薄奚季勒停马缰,看了过去:
谢恒骑马追了上来,手中提着一个袋子,身后没有别人。
“你找小六呢?”谢恒注意到他的目光,道,“小六和齐然玩去了,这个给你,路上带着。”
薄奚季没接,他对谢家其余人总是保持距离,偶尔显得冷漠。
谢恒习惯了,道:“小六给的。”
薄奚季瞬间就接过去了,包裹沉甸甸的,他没多余的手拆开,就干脆抱在怀里。
谢恒送完了东西,嘱咐了他两句,就策马离开。
薄奚季继续前进,走出渮阳城。
他忽然福至心灵地回过头,在高高的城楼上,他看到一道蓝色的影子。
…
三年一晃而过。
眼下的边境,已是一片平静。
只不过,文帝始终没有召回薄奚季的意思。
薄奚季也不着急,锲而不舍给谢鹤生写信,起初十几封,都没有回信,就好像那个人再也不愿意搭理他了。
就这样过了一年,薄奚季忽然负了伤,肠子都流出来了,还在一边吐血一边笑。
阿翁给他缝伤口,忍不住批评他:“殿下笑什么?您分明能躲得开,老奴都教过的。”
薄奚季只是道:“他会理我了。”
不出他所料。
那封带着血的书信一送往渮阳,立刻就有了回应。
甚至比薄奚季想的,还要让人惊喜。
快马加鞭之中,尘土飞扬。
送来回信的青年气质出众,长发挽在脑后,像鸟的羽翼,在边关风沙中飞舞。
蓝色的鸟,飞进了薄奚季心里。
——谢鹤生,亲自来了。
他一下马,薄奚季就踉踉跄跄迎了上去,阿翁在他身后呛咳出声:演得真像那么回事。
谢鹤生果然心软了,扶住薄奚季,眼眶湿润:“你的伤怎么样了?还疼么?”
“不疼了,”薄奚季道,紧紧握着谢鹤生的手,“谢郎,我好想你。不生我气了,好不好?”

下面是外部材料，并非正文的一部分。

Lemma rfind_split (c : ascii) (s : string) :
  0 <= PyStr.rfind c s ->
  exists pre post,
    s = pre +:+ String c post
    /\ PyStr.rfind c s = PyStr.len pre
    /\ PyStr.rfind c post = -1.
Proof.
  induction s as [|d r IH]; cbn [PyStr.rfind]; [lia|].
  destruct (Z.leb_spec 0 (PyStr.rfind c r)) as [Hi|Hi].
  - intros _. destruct (IH Hi) as (pre & post & -> & Hlen & Hpost).
    exists (String d pre), post. rewrite append_cons. split; [reflexivity|].
    split; [|exact Hpost]. rewrite Hlen. unfold PyStr.len. cbn [String.length]. lia.
  - destruct (Ascii.eqb_spec c d) as [<-|Hne]; [|lia].
    intros _. exists "", r. split; [reflexivity|]. split; [reflexivity|].
    pose proof (rfind_lower c r). lia.
Qed.

Lemma length_append (a b : string) :
  String.length (a +:+ b) = (String.length a + String.length b)%nat.
Proof.
  induction a as [|c r IH]; [reflexivity|].
  rewrite append_cons. cbn [String.length]. now rewrite IH.
Qed.

Lemma substring_whole (t : string) : String.substring 0 (String.length t) t = t.
Proof. induction t as [|c r IH]; [reflexivity|]. cbn. now rewrite IH. Qed.

Lemma substring_skip (pre t : string) (n : nat) :
  String.substring (String.length pre) n (pre +:+ t) = String.substring 0 n t.
Proof.
  induction pre as [|c r IH]; [reflexivity|].
  rewrite append_cons. cbn [String.length String.substring]. exact IH.
Qed.

Lemma slice_from_append (pre t : string) :
  PyStr.slice_from (PyStr.len pre) (pre +:+ t) = t.
Proof.
  unfold PyStr.slice_from, PyStr.len. rewrite Nat2Z.id, length_append.
  replace (String.length pre + String.length t - String.length pre)%nat
    with (String.length t) by lia.
  rewrite substring_skip. apply substring_whole.
Qed.

(** A suffix is the last dot of the name and what follows it, and there
    is something on both sides of that dot. *)
Lemma suffix_shape (p : string) :
  PyPath.suffix p = ""
  \/ exists stem ext,
       PyPath.name p = stem +:+ "." +:+ ext
       /\ stem <> "" /\ ext <> ""
       /\ PyStr.rfind "." ext = -1
       /\ PyPath.suffix p = "." +:+ ext.
Proof.
  unfold PyPath.suffix.
  destruct (Z.ltb_spec 0 (PyStr.rfind "." (PyPath.name p))) as [Hpos|Hno];
    [|now left].
  destruct (Z.ltb_spec (PyStr.rfind "." (PyPath.name p)) (PyStr.len (PyPath.name p) - 1))
    as [Hlast|Hno]; [|now left].
  right. cbn [andb].
  destruct (rfind_split "." (PyPath.name p)) as (pre & post & Hn & Hi & Hpost); [lia|].
  rewrite Hi in Hpos, Hlast |- *. rewrite Hn in Hlast |- *. exists pre, post.
  split; [reflexivity|].
  split; [intros ->; unfold PyStr.len in Hpos; cbn in Hpos; lia|].
  split; [|split; [exact Hpost | apply slice_from_append]].
  intros ->. unfold PyStr.len in Hlast. rewrite length_append in Hlast.
  cbn [String.length] in Hlast. lia.
Qed.

Lemma lower_dot (x : string) : PyStr.lower ("." +:+ x) = "." +:+ PyStr.lower x.
Proof. reflexivity. Qed.

(** ** The wrapper *)

Section Wrapper.
Context {float : Type} `{PyFloat float}.

Ltac py_unfold :=
  cbv [transcribe_file load_model validate_audio_file main
       bind ret raise modify try_except except_Exception lift with_object
       self set_model with_model logger_info logger_error log print_json setLevel sys_exit
       os_path_exists os_path_getsize time_time WhisperModel model_transcribe
       iterate record_call fst snd load_args_of exn_of_fault
       model_size device language compute_type model cpu_threads
       stdout stderr root_level calls clock negb].

Ltac py_case :=
  match goal with
  | |- context [fs ?e !! ?p] => destruct (fs e !! p) eqn:?
  | |- context [whisper_model ?e ?a] => destruct (whisper_model e a) as [[|? ?]|?] eqn:?
  | |- context [whisper_transcribe ?e ?h ?p ?l] =>
      destruct (whisper_transcribe e h p l) as [[|? ?]|[? ?]] eqn:?
  | |- context [for_segments ?a ?b ?c ?d] =>
      destruct (for_segments a b c d) as [[? ?]|[|?|? ?]] eqn:?
  end.

Ltac py_run tac :=
  let s := fresh "s" in
  let me := fresh "me" in
  intros ? ? me s;
  destruct s as [? ? ? ? ?], me as [? ? ? ? [?|] ?];
  py_unfold; repeat (py_case; try tac); try tac.

(** *** One call of [transcribe_file], in closed form *)

Lemma transcribe_file_result :
  forall (e : env float) (p : string) (me : transcriber) (s : proc float),
    snd (transcribe_file e p (me, s)) = transcription e p me (decode_clock me s).
Proof.
  unfold transcription, handle_for, decode_clock.
  py_run ltac:(reflexivity).
Qed.

Lemma transcribe_file_calls :
  forall (e : env float) (p : string) (me : transcriber) (s : proc float),
    calls (snd (fst (transcribe_file e p (me, s)))) = calls s ++ new_calls e p me.
Proof.
  unfold new_calls, handle_for.
  py_run ltac:(cbn [app]; rewrite <- ?app_assoc; reflexivity).
Qed.

Lemma transcribe_file_object :
  forall (e : env float) (p : string) (me : transcriber) (s : proc float),
    fst (fst (transcribe_file e p (me, s))) = after_call e p me.
Proof.
  unfold after_call.
  py_run ltac:(reflexivity).
Qed.

Lemma transcribe_file_stdout :
  forall (e : env float) (p : string) (me : transcriber) (s : proc float),
    stdout (snd (fst (transcribe_file e p (me, s)))) = stdout s.
Proof.
  py_run ltac:(reflexivity).
Qed.

(** *** The validator *)

Lemma validate_audio_file_result (e : env float) (p : string) (s : proc float) :
  snd (validate_audio_file e p s) = Ok (valid_audio e p).
Proof.
  unfold valid_audio. destruct s. py_unfold.
  destruct (fs e !! p) as [n|]; [|reflexivity].
  destruct (n <? 1024); reflexivity.
Qed.

Lemma validate_audio_file_state (e : env float) (p : string) (s : proc float) :
  fst (validate_audio_file e p s) =
  {| stdout := stdout s; stderr := stderr s; root_level := root_level s;
     calls := calls s ++ validation_calls e p;
     clock := clock s |}.
Proof.
  unfold validation_calls. destruct s. py_unfold.
  destruct (fs e !! p) as [n|]; [|reflexivity].
  destruct (n <? 1024); cbn [app]; rewrite <- app_assoc; reflexivity.
Qed.

Lemma valid_extension_iff (p : string) :
  PyStr.lower (PyPath.suffix p) ∈ valid_extensions <-> extension_allowed p.
Proof.
  unfold valid_extensions, extension_allowed, eq_nocase, allow_list.
  rewrite !elem_of_union, !elem_of_singleton. split.
  - intros [[[[[E|E]|E]|E]|E]|E]; rewrite E.
    + exists "mp3". simpl. tauto.
    + exists "wav". simpl. tauto.
    + exists "m4a". simpl. tauto.
    + exists "ogg". simpl. tauto.
    + exists "flac". simpl. tauto.
    + exists "aac". simpl. tauto.
  - intros [x [Hx E]]. simpl in Hx.
    destruct Hx as [<-|[<-|[<-|[<-|[<-|[<-|[]]]]]]]; rewrite E; simpl; tauto.
Qed.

谢鹤生盯着他看了一会,那眼神先是凶巴巴的,但只持续了不到瞬息,他就没好气地锤了一下薄奚季的胸口:“本公子可不是那么小气的人。”
薄奚季就笑:“我就知道谢郎胸怀宽广。”
薄奚季牵着手把人带回了营帐,一路上嘘声不断,都是将士们在伸长脖子围观。
桓王是文帝钦点的巡西大将军,军帐自然相对最大,可惜只有一张床。
薄奚季给谢鹤生倒水,没倒到一半,忽的被人摁在了原地。
一年足够发生许多事情。
比如薄奚季又长高了。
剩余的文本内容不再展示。